The rain had tapered off to a fine mist by Sunday morning. We both were awake early thinking about one of the houses we'd seen the day before. As we talked over our impressions, we realized that the house met all the requirements on our criteria list, plus it was a latchkey house, realtor terminology for a house ready to be moved into without any additional work. It was also fairly priced within our range. Neither of us would be free of our work commitments for another three months, so it was too soon to make a final decision to buy. But we knew that exceptional buys don't last long in a real estate market that favors the seller. I called our realtor, and she got us an appointment for later that morning. Another party wanted a second look too, but we'd be in ahead of them.

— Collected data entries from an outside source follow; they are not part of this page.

(** * JobFunnel scrapers: pagination planning, page aggregation and
      required-field validation

    A shallow embedding of [jobfunnel/backend/scrapers/monster.py] and
    [jobfunnel/backend/scrapers/glassdoor/static.py].

    Conventions.
    - Python [int] is [Z]; Python [str] is [string] (the ASCII fragment:
      [\d] and [str.isspace] are modelled on ASCII characters only).
    - A raised exception is [Raise e]; a returned value is [Return v].
    - HTML parsing (bs4) and HTTP transport (requests) are injected
      capabilities, the classes [DocumentParser] and [Session].
    - [int(s)] raises ValueError for more than 4300 digits, CPython's
      default limit on the conversion.
    - [int / int] is Python's true division: the binary64 number nearest
      to the exact quotient (ties to even), [OverflowError] beyond the
      binary64 range.  A finite float is kept as mantissa and exponent.
    - The thread pool of the GlassDoor scraper is a step relation on the
      state of its futures; every interleaving is a run. *)

From Stdlib Require Import ZArith String Ascii List Lia DecimalString.
From Stdlib Require DecimalZ DecimalPos.
From stdpp Require Import base option list gmap strings relations.

Open Scope string_scope.
Open Scope list_scope.
Open Scope Z_scope.

(* ================================================================== *)
(** * Part I: definitions                                              *)
(* ================================================================== *)

(** ** Python values, exceptions and builtins *)

Module Py.

Inductive Exception :=
| AttributeError        (* [None.text], [None.find(..)] *)
| IndexError            (* [[][0]] *)
| TypeError
| OverflowError         (* int / int too large for a float *)
| ZeroDivisionError
| NotImplementedError
| ValueError
| RequestException.     (* requests: transport failure *)

Inductive result (A : Type) :=
| Return (a : A)
| Raise (e : Exception).
Arguments Return {A} a.
Arguments Raise {A} e.

#[global] Instance result_ret : MRet result := @Return.

#[global] Instance result_bind : MBind result :=
  fun A B (k : A -> result B) (r : result A) =>
    match r with
    | Return a => k a
    | Raise e => Raise e
    end.

Definition raises {A} (r : result A) : Prop :=
  match r with Return _ => False | Raise _ => True end.

Definition returns {A} (r : result A) : Prop :=
  match r with Return _ => True | Raise _ => False end.

(** [o.attr] on an optional object: [None] has no attributes. *)
Definition deref {A} (o : option A) : result A :=
  match o with
  | Some a => Return a
  | None => Raise AttributeError
  end.

(** [l[0]] *)
Definition index0 {A} (l : list A) : result A :=
  match l with
  | x :: _ => Return x
  | [] => Raise IndexError
  end.

(** *** Characters and strings *)

Definition isdigit (c : ascii) : bool :=
  let n := nat_of_ascii c in (48 <=? n)%nat && (n <=? 57)%nat.

(** [str.isspace] on ASCII: TAB, LF, VT, FF, CR, FS, GS, RS, US, SP. *)
Definition isspace (c : ascii) : bool :=
  let n := nat_of_ascii c in
  ((9 <=? n)%nat && (n <=? 13)%nat)
  || ((28 <=? n)%nat && (n <=? 32)%nat).

Fixpoint lstrip (s : string) : string :=
  match s with
  | String c s' => if isspace c then lstrip s' else s
  | EmptyString => EmptyString
  end.

Fixpoint rstrip (s : string) : string :=
  match s with
  | String c s' =>
      match rstrip s' with
      | EmptyString => if isspace c then EmptyString else String c EmptyString
      | r => String c r
      end
  | EmptyString => EmptyString
  end.

(** [s.strip()] *)
Definition strip (s : string) : string := rstrip (lstrip s).

(** [s.replace(old, new)] for a one-character [old]. *)
Fixpoint replace (old : ascii) (new : string) (s : string) : string :=
  match s with
  | String c s' =>
      if Ascii.eqb c old then new +:+ replace old new s'
      else String c (replace old new s')
  | EmptyString => EmptyString
  end.

(** [sep.join(l)] *)
Fixpoint join (sep : string) (l : list string) : string :=
  match l with
  | [] => EmptyString
  | [x] => x
  | x :: l' => x +:+ sep +:+ join sep l'
  end.

(** [str(n)] and [f'{n}'] for an int. *)
Definition str_of_int (n : Z) : string := NilZero.string_of_int (Z.to_int n).

(** [str(o)] and [f'{o}'] for an optional string: [None] prints as
    the four letters [None]. *)
Definition str_of_optional (o : option string) : string :=
  match o with
  | Some s => s
  | None => "None"
  end.

Definition digit_value (c : ascii) : Z := Z.of_nat (nat_of_ascii c) - 48.

Fixpoint int_of_digits_from (acc : Z) (s : string) : Z :=
  match s with
  | String c s' => int_of_digits_from (10 * acc + digit_value c) s'
  | EmptyString => acc
  end.

(** The number that a run of decimal digits writes. *)
Definition int_of_digits (s : string) : Z := int_of_digits_from 0 s.

(** [sys.int_info.default_max_str_digits], the longest run of digits that
    [int] converts (CPython's default, leading zeros counted). *)
Definition default_max_str_digits : Z := 4300.

Definition too_long (s : string) : bool :=
  default_max_str_digits <? Z.of_nat (String.length s).

(** [int(s)] for [s] a run of decimal digits (a match of [\d+]):
    ValueError for a run of more than 4300 digits. *)
Definition int_of_str (s : string) : result Z :=
  if too_long s then Raise ValueError else Return (int_of_digits s).

Definition starts_with_digit (s : string) : bool :=
  match s with
  | String c _ => isdigit c
  | EmptyString => false
  end.
Definition addContactToList (env : option string) (email listId : string)
  : M W Result :=
  try_catch
    (apiKey <- lift (getHubSpotApiKey env) ;;
     response <- fetchWithRetry (PostListMember apiKey listId email)
                                Retry.no_options ;;
     if negb (ok response) then
       error <- lift (json response) ;;
       message <- lift (Js.get error "message") ;;
       ret (failed (Js.or_else message (VStr "Failed to add contact to list")))
     else
       ret succeeded)
    (fun error =>
       console_error "Error adding contact to HubSpot list:" error ;;;
       ret (failed (error_text error))).

Record DealData : Type := mkDeal {
  contactEmail : string;
  dealName : string;
  dealStage : option string;
  dealAmount : option Z;
  dealProperties : option (list (string * string))
}.

(** [String(data.dealAmount || 0)] *)
Definition amount_text (a : option Z) : string :=
  match a with
  | Some n => JsString.of_Z n
  | None => "0"
  end.

Definition deal_properties (data : DealData) : list (string * string) :=
  [ ("dealname", dealName data);
    ("dealstage", str_or (dealStage data) "negotiation");
    ("amount", amount_text (dealAmount data)) ]
  ++ match dealProperties data with
     | Some fields => fields
     | None => []
     end.

Definition createHubSpotDeal (env : option string) (data : DealData) : M W Result :=
  try_catch
    (apiKey <- lift (getHubSpotApiKey env) ;;
     response <- fetchWithRetry (PostDeal apiKey (deal_properties data))
                                Retry.no_options ;;
     if negb (ok response) then
       error <- lift (json response) ;;
       message <- lift (Js.get error "message") ;;
       ret (failed (Js.or_else message (VStr "Failed to create deal")))
     else
       result <- lift (json response) ;;
       id <- lift (Js.get result "id") ;;
       ret (succeeded_deal id))
    (fun error =>
       console_error "Error creating HubSpot deal:" error ;;;
       ret (failed (error_text error))).
(** What the two dots of the header show, along every trace from the first
    render: the activity dot is green exactly when the activity status is
    Active, and grey for Pending, Idle, Error and Disconnected alike; the
    link dot is cyan exactly while the link status is Connecting or
    Connected, and red for Error and Disconnected alike (the colours
    '#f55', '#fa0' and '#ccc' themselves are never drawn). *)
Theorem dots_show_active_and_connected_only (es : list (Event num)) :
  let w := run linearMul angularMul es initial in
  (Render.twistDot (twistStatus w) = "bg-green-400 shadow"%string
   <-> text (twistStatus w) = Active)
  /\ (Render.twistDot (twistStatus w) = "bg-gray-500"%string
      <-> text (twistStatus w) <> Active)
  /\ (Render.webDot (webStatus w) = "bg-cyan-400 shadow"%string
      <-> text (webStatus w) = Connecting \/ text (webStatus w) = Connected)
  /\ (Render.webDot (webStatus w) = "bg-red-500"%string
      <-> text (webStatus w) = Error \/ text (webStatus w) = Disconnected).
Proof.
  cbv zeta.
  assert ((twistStatus (run linearMul angularMul es initial)
           = {| text := Pending; color := "#ccc" |}
           \/ twistStatus (run linearMul angularMul es initial)
              = {| text := Idle; color := "#ccc" |}
           \/ twistStatus (run linearMul angularMul es initial)
              = {| text := Active; color := "#00ffcc" |}
           \/ twistStatus (run linearMul angularMul es initial)
              = {| text := Error; color := "#f55" |}
           \/ twistStatus (run linearMul angularMul es initial)
              = {| text := Disconnected; color := "#fa0" |})
          /\ (webStatus (run linearMul angularMul es initial)
              = {| text := Connecting; color := "#00ffcc" |}
              \/ webStatus (run linearMul angularMul es initial)
                 = {| text := Connected; color := "#00ffcc" |}
              \/ webStatus (run linearMul angularMul es initial)
                 = {| text := Error; color := "#f55" |}
              \/ webStatus (run linearMul angularMul es initial)
                 = {| text := Disconnected; color := "#fa0" |})) as [Tw We].
  { unfold run.
    assert ((twistStatus (@initial num) = {| text := Pending; color := "#ccc" |}
             \/ twistStatus (@initial num) = {| text := Idle; color := "#ccc" |}
             \/ twistStatus (@initial num) = {| text := Active; color := "#00ffcc" |}
             \/ twistStatus (@initial num) = {| text := Error; color := "#f55" |}
             \/ twistStatus (@initial num) = {| text := Disconnected; color := "#fa0" |})
            /\ (webStatus (@initial num) = {| text := Connecting; color := "#00ffcc" |}
                \/ webStatus (@initial num) = {| text := Connected; color := "#00ffcc" |}
                \/ webStatus (@initial num) = {| text := Error; color := "#f55" |}
                \/ webStatus (@initial num) = {| text := Disconnected; color := "#fa0" |}))
      as I by (cbn; auto).
    revert I. generalize (@initial num) as w.
    induction es as [| e es IH]; intros w I; [ exact I | ].
    cbn [fold_left]. apply IH. now apply (step_status_palette w e). }
  repeat split;
    repeat match goal with
           | D : _ \/ _ |- _ => destruct D as [D | D]
           end;
    rewrite ?Tw, ?We; cbn; intros; try discriminate; try reflexivity; auto;
    repeat match goal with
           | D : _ \/ _ |- _ => destruct D as [D | D]
           end; try discriminate; try congruence.
Qed.
End Palette.

(* ------------------------------------------------------------------ *)
(** ** The full page and the pipeline model *)

Section Erasure.
Context {num : Type} `{JSNumber num} `{Full.JSNumberMore num}.

(** What a handler of the full page does to the pipeline's page. *)
Lemma full_invoke_world (c : Joystick.Call num) (p : Full.Page num) :
  Full.world (Full.invoke c p) = invoke c (Full.world p)
  /\ Full.linearMul (Full.invoke c p) = Full.linearMul p
  /\ Full.angularMul (Full.invoke c p) = Full.angularMul p
  /\ Full.loops (Full.invoke c p) = Full.loops p
  /\ Full.sensorData (Full.invoke c p) = Full.sensorData p.
Proof.
  destruct c as [l a | | s c]; cbn [Full.invoke invoke].
  - unfold Full.handleJoystickMove. cbv zeta.
    destruct (_ || _); cbn; auto.
  - cbn; auto.
  - cbn; auto.
Qed.

Lemma full_invokeAll_world (cs : list (Joystick.Call num)) (p : Full.Page num) :
  Full.world (Full.invokeAll cs p) = invokeAll cs (Full.world p)
  /\ Full.linearMul (Full.invokeAll cs p) = Full.linearMul p
  /\ Full.angularMul (Full.invokeAll cs p) = Full.angularMul p
  /\ Full.loops (Full.invokeAll cs p) = Full.loops p
  /\ Full.sensorData (Full.invokeAll cs p) = Full.sensorData p.
Proof.
  revert p. induction cs as [| c cs IH]; intros p; [ cbn; auto | ].
  cbn [Full.invokeAll invokeAll fold_left].
  fold (Full.invokeAll cs (Full.invoke c p)). fold (invokeAll cs (invoke c (Full.world p))).
  destruct (IH (Full.invoke c p)) as (-> & -> & -> & -> & ->).
  destruct (full_invoke_world c p) as (-> & -> & -> & -> & ->). auto.
Qed.

Lemma full_joystickMove_world (event : Joystick.MoveEvent num) (p : Full.Page num) :
  Full.world (Full.joystickMove event p)
  = joystickMove (Full.linearMul p) (Full.angularMul p) event (Full.world p)
  /\ Full.linearMul (Full.joystickMove event p) = Full.linearMul p
  /\ Full.angularMul (Full.joystickMove event p) = Full.angularMul p
  /\ Full.loops (Full.joystickMove event p) = Full.loops p
  /\ Full.sensorData (Full.joystickMove event p) = Full.sensorData p.
Proof.
  unfold Full.joystickMove, joystickMove.
  destruct (Joystick.handleMove _ _ _ _ _) as [time calls].
  apply (full_invokeAll_world calls
           (Full.set_world (set_lastMoveTime time (Full.world p)) p)).
Qed.

Lemma full_pollGamepad_world (c : num * num)
    (gamepads : list (option (Gamepad num))) (p : Full.Page num) :
  Full.world (Full.pollGamepad c gamepads p)
  = pollGamepad (fst c) (snd c) gamepads (Full.world p)
  /\ Full.linearMul (Full.pollGamepad c gamepads p) = Full.linearMul p
  /\ Full.angularMul (Full.pollGamepad c gamepads p) = Full.angularMul p
  /\ Full.loops (Full.pollGamepad c gamepads p)
     = Full.loops p
       ++ match gamepadIdxRef (Full.world p) with Some _ => [c] | None => [] end
  /\ Full.sensorData (Full.pollGamepad c gamepads p) = Full.sensorData p.
Proof.
  unfold Full.pollGamepad, pollGamepad.
  destruct (tracked gamepads (Full.world p)) as [gp |]; cbv zeta.
  - set (lin := if gt (Math_abs (axes1 gp)) lit_0_1 then _ else _).
    set (ang := if gt (Math_abs (axes0 gp)) lit_0_1 then _ else _).
    destruct (publishTwist_frame lin ang (Full.world p)) as (_ & _ & I & _).
    cbv zeta in I.
    destruct (truthy lin || truthy ang);
      cbn [Full.world Full.logDebug Full.setTerminalOutput Full.set_world
           gamepadIdxRef setTwistStatus];
      rewrite I; destruct (gamepadIdxRef (Full.world p)); cbn;
      rewrite ?app_nil_r; auto.
  - destruct (gamepadIdxRef (Full.world p)); cbn; rewrite ?app_nil_r; auto.
Qed.

Lemma fold_left_repeat_iter {A B : Type} (f : A -> B -> A) (c : B) (n : nat) (a : A) :
  fold_left f (repeat c n) a = Nat.iter n (fun q => f q c) a.
Proof.
  revert a. induction n as [| n IH]; intros a; [ reflexivity | ].
  cbn [repeat fold_left]. rewrite IH. symmetry. apply Nat.iter_succ_r.
Qed.

Lemma full_iter_pollGamepad (c : num * num)
    (gamepads : list (option (Gamepad num))) (n : nat) (p : Full.Page num) :
  let q := Nat.iter n (fun q => Full.pollGamepad c gamepads q) p in
  Full.world q = Nat.iter n (pollGamepad (fst c) (snd c) gamepads) (Full.world p)
  /\ Full.linearMul q = Full.linearMul p
  /\ Full.angularMul q = Full.angularMul p
  /\ Full.loops q
     = Full.loops p
       ++ match gamepadIdxRef (Full.world p) with
          | Some _ => repeat c n
          | None => []
          end.
Proof.
  induction n as [| n IH]; cbv zeta.
  - cbn. destruct (gamepadIdxRef (Full.world p)); now rewrite app_nil_r.
  - rewrite !Nat.iter_succ. cbv zeta in IH. destruct IH as (W & L & A & Q).
    destruct (full_pollGamepad_world c gamepads
                (Nat.iter n (fun q => Full.pollGamepad c gamepads q) p))
      as (-> & -> & -> & -> & _).
    rewrite W, L, A, Q.
    destruct (iter_pollGamepad_frame (fst c) (snd c) gamepads n (Full.world p))
      as (_ & _ & -> & _).
    repeat split.
    destruct (gamepadIdxRef (Full.world p)); rewrite <- app_assoc; [ | reflexivity ].
    f_equal. symmetry. apply repeat_cons.
Qed.
Lemma update_description_without_slice_witness :
  Woo.wc_update_product Sample.cfg
    (fun _ => Ok (Sample.json_response (Sample.updated (JNum 5))))
    Sample.update_input = Throw TypeError.
Proof.
  exact (update_description_without_slice Sample.cfg
           (fun _ => Ok (Sample.json_response (Sample.updated (JNum 5))))
           Sample.update_input (Sample.json_response (Sample.updated (JNum 5)))
           (Sample.updated (JNum 5)) (JNum 5)
           eq_refl eq_refl eq_refl eq_refl eq_refl).
Defined.

Lemma update_sends_patch_without_id_witness :
  Woo.wc_update_product Sample.cfg Sample.upstream_echo Sample.update_input
    = Throw (UserError (lit "https://shop.example/wp-json/wc/v3/products/7")) /\
  Woo.wc_update_product Sample.cfg Sample.upstream_echo Sample.update_input
    = Woo.wc_update_product Sample.cfg
        (fun r => if probe_url (lit "https://shop.example/wp-json/wc/v3/products/7") r
                  then Sample.upstream_echo r else Ok Sample2.no_content)
        Sample.update_input.
Proof.
  destruct (update_sends_patch_without_id Sample.cfg Sample.update_input)
    as (_ & _ & Hfail & Hdep).
  split.
  - apply Hfail. reflexivity.
  - apply Hdep. reflexivity.
Defined.

Lemma anti_buffering_headers_always_witness :
  headers_get (headers (res (fst (serve VariantB.app Sample2.post_anywhere))))
              (lit "Cache-Control") = Some (lit "no-cache, no-transform") /\
  headers_get (headers (res (fst (serve Woo.app Sample.options_elsewhere))))
              (lit "X-Accel-Buffering") = Some (lit "no").
Proof.
  split.
  - exact (proj1 (anti_buffering_headers_always Sample2.post_anywhere
                    VariantB.app (or_introl eq_refl))).
  - exact (proj2 (anti_buffering_headers_always Sample.options_elsewhere
                    Woo.app (or_intror eq_refl))).
Defined.

Lemma wc_get_product_unfold (cfg : Woo.Config) (fetch : Fetch)
  (input : list (jsstring * JSValue)) :
  Woo.wc_get_product cfg fetch input =
  bind (Woo.wcGet cfg fetch (lit "/wp-json/wc/v3/products/" ++
                             to_string (lookup (lit "id") input)) [])
       (fun p => bind (pick product_fields p) (fun out =>
                 Ok (text_content (JSON_stringify_2 out)))).
Proof. reflexivity. Qed.

(** X26.  [wc_get_product] returns the seven members id, name,
    permalink, description, short_description, price and stock_status of
    the upstream product, in that order and unchanged (the description is
    not cut here); nothing else of the product reaches the result. *)
Theorem get_product_projects
  (cfg : Woo.Config) (fetch : Fetch) (input : list (jsstring * JSValue))
  (p : JSValue) :
  Woo.wcGet cfg fetch (lit "/wp-json/wc/v3/products/" ++
                       to_string (lookup (lit "id") input)) [] = Ok p ->
  is_nullish p = false ->
  Woo.wc_get_product cfg fetch input
  = Ok (text_content (JSON_stringify_2 (project product_fields p))).
Proof.
  intros Hget Hp. rewrite wc_get_product_unfold, Hget. cbn [bind].
  rewrite (pick_members product_fields p Hp). reflexivity.
Qed.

The property is situated only a few hundred yards from the Rogue River. Canada geese and ducks flying low over the rooftops and wisps of fog wafting between the houses told us we were close. The air had that same softness I'd noticed on Friday, after a good rain has washed it clean. The neighborhood was quiet, a place of solitude without the remoteness of country. The house is situated on a pie-shaped lot at the apex of two streets, providing more yard space and distance from neighbors. Care had been given in planning the landscaping, which gave the house a park-like setting. We took our time going through the house, knowing this would be our last chance to see it before making our decision. The idea of buying a home after one or two brief visits is like submitting to an arranged marriage. You can't possibly know what you're getting, and so you just jump in with the crazy hope that it'll work out.
But the house felt right to us. At the end of the walk-through, we paused in the kitchen, newly remodeled the year before to open onto the living and dining areas. I imagined myself preparing meals there for the two of us and for family and friends when they'd come to visit. Rich asked me what I thought of the house. I said, "I could live here," thinking as the words came out of my mouth of my four sons and their families who would be a long day's drive away me. We bought the house that day, celebrating over brunch with our realtor and her husband. They took us to the kind of restaurant we've learned to expect in Grants Pass: comfortable, good food, reasonable prices and friendly service.
That first rainy weekend in Oregon we found our new place. We still faced the larger task of making it our home.